La atención basada en evidencia en nuestro país es prácticamente inexistente. Aparte de los centros que pretenden curar al consumidor problemático a base de bibliazos, no hay mucho más en el sistema de salud guatemalteco. Y da la sensación de que no existe demasiado interés por parte de las autoridades por que esto cambie.
El debate público guatemalteco debe girar en torno a qué queremos que sea prioritario. Se invierte mucho en interdicciones y detenciones con tristes resultados. La droga sigue pasando y las consecuencias negativas para el sistema no se han modificado en los últimos años. Debemos discutir, por tanto, si la salud viene antes que la represión o la represión antes que la salud. Si pedimos que Estados Unidos nos ayude con hospitales, y no con helicópteros. Si vale más la detención de un narco que el abandono del sistema de salud. Si vale más respetar con pulcritud las regulaciones de medicamentos contra el dolor que dejar sin acceso a personas que no están cerca de los centros de salud capitalinos.

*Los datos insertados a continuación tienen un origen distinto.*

(* ===== verification/Workers.v ===== *)
(** * Worker rosters, preparation and drain deadlines

    The values shared by the supervised templates: [templates/capacity.rs],
    [worker/limit.rs], [roster.rs], [schedule.rs], [drain.rs], the submissions
    of [worker/mod.rs], [worker/roster.rs] and [worker/preparation.rs].

    [Arc::new(())] makes a value whose only content is its identity: it is the
    next number of an allocator, and [Arc::ptr_eq] is equality of numbers.
    Operations that allocate are computations of the monad [Alloc]. *)

From stdpp Require Import base list option numbers.
From S2P Require Import Prelude Effects Timers Restart Termination Settlement Interpretation Creation.

(** ** Allocation identities *)

Definition Token : Type := nat.
Definition Alloc (X : Type) : Type := nat -> nat * X.

#[export] Instance Alloc_ret : MRet Alloc := fun X x n => (n, x).
#[export] Instance Alloc_bind : MBind Alloc := fun X Y f m n => let '(n, x) := m n in f x n.

Definition arc_new : Alloc Token := fun n => (S n, n).

(** ** Capacities ([capacity.rs], [worker/limit.rs]) *)

Inductive ZeroCapacity : Type := the_ZeroCapacity.

Record PositiveCapacity := mkPositive { capacity_get : nat }.

Definition capacity_new (maximum : nat) : result PositiveCapacity ZeroCapacity :=
  match maximum with 0 => Err the_ZeroCapacity | S _ => Ok (mkPositive maximum) end.

Record StartupLimit := mkStartupLimit { limit_maximum : PositiveCapacity }.

Definition startup_limit_new (maximum : nat) : result StartupLimit ZeroCapacity :=
  map_result mkStartupLimit (capacity_new maximum).

Definition startup_maximum (l : StartupLimit) : nat := capacity_get (limit_maximum l).

Lemma startup_limit_positive n l :
  startup_limit_new n = Ok l <-> startup_maximum l = n /\ 0 < n.
Proof.
  destruct l as [[m]]. unfold startup_limit_new, capacity_new, startup_maximum.
  destruct n; simpl; split; intros H; simplify_eq/=; [lia|split; lia|by destruct H as [-> _]].
Qed.

(** ** Role rosters ([roster.rs]) *)

Record OrderedRoles (Role : Type) := mkOrderedRoles { declared : list Role }.
Arguments mkOrderedRoles {Role} _.
Arguments declared {Role} _.

Record DuplicateRole (Role : Type) := mkDuplicateRole {
  duplicate_declared : list Role;
  duplicate : Role;
  duplicate_remaining : list Role
}.
Arguments mkDuplicateRole {Role} _ _ _.
Arguments duplicate_declared {Role} _.
Arguments duplicate {Role} _.
Arguments duplicate_remaining {Role} _.

Section Roles.
  Context {Role : Type} `{!EqDecision Role}.

Fixpoint roles_loop (declared remaining : list Role) : result (OrderedRoles Role) (DuplicateRole Role) :=
  match remaining with
  | [] => Ok (mkOrderedRoles declared)
  | role :: remaining =>
      match position (fun candidate => bool_decide (candidate = role)) declared with
      | Some _ => Err (mkDuplicateRole declared role remaining)
      | None => roles_loop (declared ++ [role]) remaining
      end
  end.

Definition roles_new (first : Role) (remaining : list Role) :
  result (OrderedRoles Role) (DuplicateRole Role) := roles_loop [first] remaining.

(** What validation decides, from any distinct prefix. *)
Definition validated (all : list Role) (r : result (OrderedRoles Role) (DuplicateRole Role)) : Prop :=
  match r with
  | Ok roles => declared roles = all /\ NoDup all
  | Err d => duplicate_declared d ++ duplicate d :: duplicate_remaining d = all /\
      NoDup (duplicate_declared d) /\ duplicate d ∈ duplicate_declared d
  end.

Lemma roles_loop_validated remaining acc :
  NoDup acc -> validated (acc ++ remaining) (roles_loop acc remaining).
Proof.
  revert acc. induction remaining as [|role remaining IH]; intros acc Hacc; simpl.
  - by rewrite app_nil_r.
  - destruct (position _ acc) as [i|] eqn:Hi; simpl.
    + apply position_eq_Some in Hi. eauto using list_elem_of_lookup_2.
    + apply position_eq_None in Hi. rewrite (cons_middle role), app_assoc.
      apply IH. by apply NoDup_snoc.
Qed.

(** Validation accepts exactly the distinct rosters, in the declared order; a
    refusal returns every role and names the first repetition. *)
Theorem roles_new_validates first remaining :
  validated (first :: remaining) (roles_new first remaining) /\
  (is_ok (roles_new first remaining) = true <-> NoDup (first :: remaining)).
Proof.
  assert (Hv : validated (first :: remaining) (roles_new first remaining))
    by (apply (roles_loop_validated remaining [first]), NoDup_singleton).
  split; [done|]. destruct (roles_new first remaining) as [r|d]; simpl in *; [naive_solver|].
  destruct Hv as (<- & _ & Hd). split; [done|]. rewrite list.NoDup_app.
  intros (_ & H & _). exfalso. apply (H _ Hd). left.
Qed.

End Roles.

(** ** Schedules ([schedule.rs]) *)

Record TimerScheduled := mkTimerScheduled {
  scheduled_id : TimerId;
  scheduled_generation : TimerGeneration
}.

Inductive ScheduleAfterRejection : Type :=
| DeadlineOverflow
| QueueGenerationExhausted
| QueueSequenceExhausted.

Definition ActionItemResult (Item Acc Rej Pre : Type) : Type :=
  SettledItem Item (ItemSettlement Item Acc Rej Pre).

Definition ScheduleResult : Type :=
  ActionItemResult (ScheduleAfter TimerId) TimerScheduled ScheduleAfterRejection Never.

Record ScheduleKey := mkScheduleKey { key_id : TimerId; key_generation : TimerGeneration }.

Definition key_after (k : ScheduleKey) (delay : Duration) : ScheduleAfter TimerId :=
  mkScheduleAfter (key_id k) (key_generation k) delay.

Definition key_issue (next : N) : N * option ScheduleKey :=
  match checked_add u64_max next 1 with
  | None => (next, None)
  | Some next' => (next', Some (mkScheduleKey (mkTimerId next) (mkTimerGeneration 0)))
  end.

Definition same_key (k : ScheduleKey) (i : TimerId) (g : TimerGeneration) : bool :=
  bool_decide (key_id k = i) && bool_decide (key_generation k = g).

Definition accepts_result (k : ScheduleKey) (input : ScheduleResult) : bool :=
  match input with
  | Attempted (Accepted scheduled) => same_key k (scheduled_id scheduled) (scheduled_generation scheduled)
  | Attempted (Rejected item _) | Attempted (Corrupt item _) | Unattempted item =>
      same_key k (after_target item) (after_generation item)
  | Attempted (Blocked _ prerequisite) => match prerequisite with end
  end.

Definition admit_result (k : ScheduleKey) (input : ScheduleResult) : result ScheduleResult ScheduleResult :=
  if accepts_result k input then Ok input else Err input.

Definition admit_elapsed (k : ScheduleKey) (elapsed : TimerElapsed TimerId) :
  result (TimerElapsed TimerId) (TimerElapsed TimerId) :=
  if same_key k (elapsed_target elapsed) (elapsed_generation elapsed) then Ok elapsed else Err elapsed.

(** ** Drain deadlines ([drain.rs]) *)

Inductive ActorDrainPolicy : Type :=
| WaitForActorGraph
| RetireActorGraphAfter (deadline : Duration).

Inductive ShutdownDeadline : Type :=
| Unlimited
| Scheduling (k : ScheduleKey)
| Waiting (k : ScheduleKey)
| NotScheduled (r : ScheduleResult)
| Elapsed (e : TimerElapsed TimerId).

Inductive ForcedRetirementCause : Type :=
| WorkerShutdownIdsExhausted
| DeadlineNotScheduled (r : ScheduleResult)
| DeadlineElapsed (e : TimerElapsed TimerId).

Definition KEY : ScheduleKey := mkScheduleKey (mkTimerId 0) (mkTimerGeneration 0).

Definition deadline_begin (policy : ActorDrainPolicy) : ShutdownDeadline * option (ScheduleAfter TimerId) :=
  match policy with
  | WaitForActorGraph => (Unlimited, None)
  | RetireActorGraphAfter deadline => (Scheduling KEY, Some (key_after KEY deadline))
  end.

Definition accept_schedule (d : ShutdownDeadline) (input : ScheduleResult) :
  ShutdownDeadline * result () ScheduleResult :=
  match d with
  | Scheduling expected =>
      match admit_result expected input with
      | Err input => (d, Err input)
      | Ok input =>
          match input with
          | Attempted (Accepted _) => (Waiting expected, Ok ())
          | Attempted (Blocked _ prerequisite) => match prerequisite with end
          | input => (NotScheduled input, Ok ())
          end
      end
  | _ => (d, Err input)
  end.

Definition accept_elapsed (d : ShutdownDeadline) (elapsed : TimerElapsed TimerId) :
  ShutdownDeadline * result () (TimerElapsed TimerId) :=
  match d with
  | Waiting expected =>
      match admit_elapsed expected elapsed with
      | Ok elapsed => (Elapsed elapsed, Ok ())
      | Err elapsed => (d, Err elapsed)
      end
  | _ => (d, Err elapsed)
  end.

(** The inputs of a deadline, as one fold: an input is answered with itself
    when it is refused. *)
Inductive deadline_input : Type :=
| ScheduleSettled (r : ScheduleResult)
| TimerFired (e : TimerElapsed TimerId).

Definition deadline_step (d : ShutdownDeadline) (i : deadline_input) :
  ShutdownDeadline * result () deadline_input :=
  match i with
  | ScheduleSettled r => let '(d, a) := accept_schedule d r in (d, map_err ScheduleSettled a)
  | TimerFired e => let '(d, a) := accept_elapsed d e in (d, map_err TimerFired a)
  end.

Definition deadline_taken (i : deadline_input) (a : result () deadline_input) : list deadline_input :=
  match a with Ok _ => [i] | Err _ => [] end.

(** What a deadline has taken determines it. *)
Inductive deadline_history : list deadline_input -> ShutdownDeadline -> Prop :=
| history_scheduling : deadline_history [] (Scheduling KEY)
| history_waiting s : accepts_result KEY (Attempted (Accepted s)) = true ->
    deadline_history [ScheduleSettled (Attempted (Accepted s))] (Waiting KEY)
| history_not_scheduled r : accepts_result KEY r = true -> (forall s, r <> Attempted (Accepted s)) ->
    deadline_history [ScheduleSettled r] (NotScheduled r)
| history_elapsed s e : accepts_result KEY (Attempted (Accepted s)) = true ->
    same_key KEY (elapsed_target e) (elapsed_generation e) = true ->
    deadline_history [ScheduleSettled (Attempted (Accepted s)); TimerFired e] (Elapsed e).

Lemma deadline_history_step taken d i :
  deadline_history taken d ->
  deadline_history (taken ++ deadline_taken i (deadline_step d i).2) (deadline_step d i).1.
Proof.
  intros H. destruct i as [r|e]; destruct H; simpl; try (rewrite ?app_nil_r; by econstructor).
  - unfold admit_result. destruct (accepts_result KEY r) eqn:Hr; [|simpl; constructor].
    destruct r as [[s|it rej|it []|it f]|it]; simpl; constructor; auto; discriminate.
  - unfold admit_elapsed. destruct (same_key _ _ _) eqn:He; simpl; by constructor.
Qed.

(** A drain without a deadline takes nothing; with one, exactly its own first
    schedule settlement and then, if that was accepted, its own first elapse
    are taken, and every other input is returned unchanged. *)
Theorem shutdown_deadline_exact policy inputs :
  let '(d0, request) := deadline_begin policy in
  let '(d, answers) := trace deadline_step d0 inputs in
  let taken := collect deadline_taken inputs answers in
  match policy with
  | WaitForActorGraph => request = None /\ d = Unlimited /\ taken = []
  | RetireActorGraphAfter delay =>
      request = Some (key_after KEY delay) /\ deadline_history taken d
  end /\
  Forall2 (fun i a => forall i', a = Err i' -> i' = i) inputs answers.
Proof.
  destruct (deadline_begin policy) as [d0 request] eqn:H0.
  destruct (trace deadline_step d0 inputs) as [d answers] eqn:Ht. split.
  - destruct policy as [|delay]; simplify_eq/=; (split; [done|]).
    + revert answers Ht. induction inputs as [|i inputs IH]; intros answers; [by intros [= <- <-]|].
      cbn [trace]. assert (Hi : deadline_step Unlimited i = (Unlimited, Err i)) by by destruct i.
      rewrite Hi. destruct (trace _ _ inputs) as [d' os]. intros [= <- <-]. by apply IH.
    + assert (Hg : forall inputs taken d0 d answers, deadline_history taken d0 ->
        trace deadline_step d0 inputs = (d, answers) ->
        deadline_history (taken ++ collect deadline_taken inputs answers) d); last first.
      { by apply (Hg inputs [] (Scheduling KEY)); [constructor|]. }
      clear. induction inputs as [|i inputs IH]; intros taken d0 d answers Hd.
      { intros [= <- <-]. by rewrite app_nil_r. }
      cbn [trace]. apply deadline_history_step with (i := i) in Hd.
      destruct (deadline_step d0 i) as [d1 a]. destruct (trace _ _ inputs) as [d2 os] eqn:Ht.
      intros [= <- <-]. cbn [collect]. rewrite app_assoc. by eapply IH.
  - replace answers with (trace deadline_step d0 inputs).2 by by rewrite Ht.
    apply (trace_Forall2 (fun _ => True)); auto. intros s i _ i'.
    destruct i; destruct s; simpl; unfold admit_result, admit_elapsed;
      repeat split_match; simpl; try congruence; by destruct prerequisite.
Qed.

Si alguien argumenta que los dos enfoques son compatibles, debería, por un lado, tener en cuenta que los recursos son limitados (y en Guatemala más) y, por otro, que las penas desproporcionadas no casan muy bien con los tratamientos comprensivos con el problema del adicto.
El esfuerzo de nuestra política pública ha sido claramente represivo. Comparen, si tienen tiempo, el presupuesto del quinto viceministerio (antinarcóticos) con el de la Seccatid (la secretaría encargada de preocuparse por las adicciones). Encuentren después dónde está el presupuesto destinado a estos problemas en el sistema de salud. No creo que lleguen a una conclusión muy distinta a esta: se ha invertido mucho tiempo y esfuerzo en la lucha frontal con nulos resultados y se han dejado abandonadas las soluciones al problema de la salud, que puede mejorar la vida de muchas personas a menor costo que la inversión militarizada.
Es hora de que, montados en el discurso internacional que legitima cambios, podamos proponer una política pública compasiva, y no agresiva, hacia un problema que está aquí para quedarse, pero que podemos mejorar sustancialmente si reordenamos nuestras prioridades.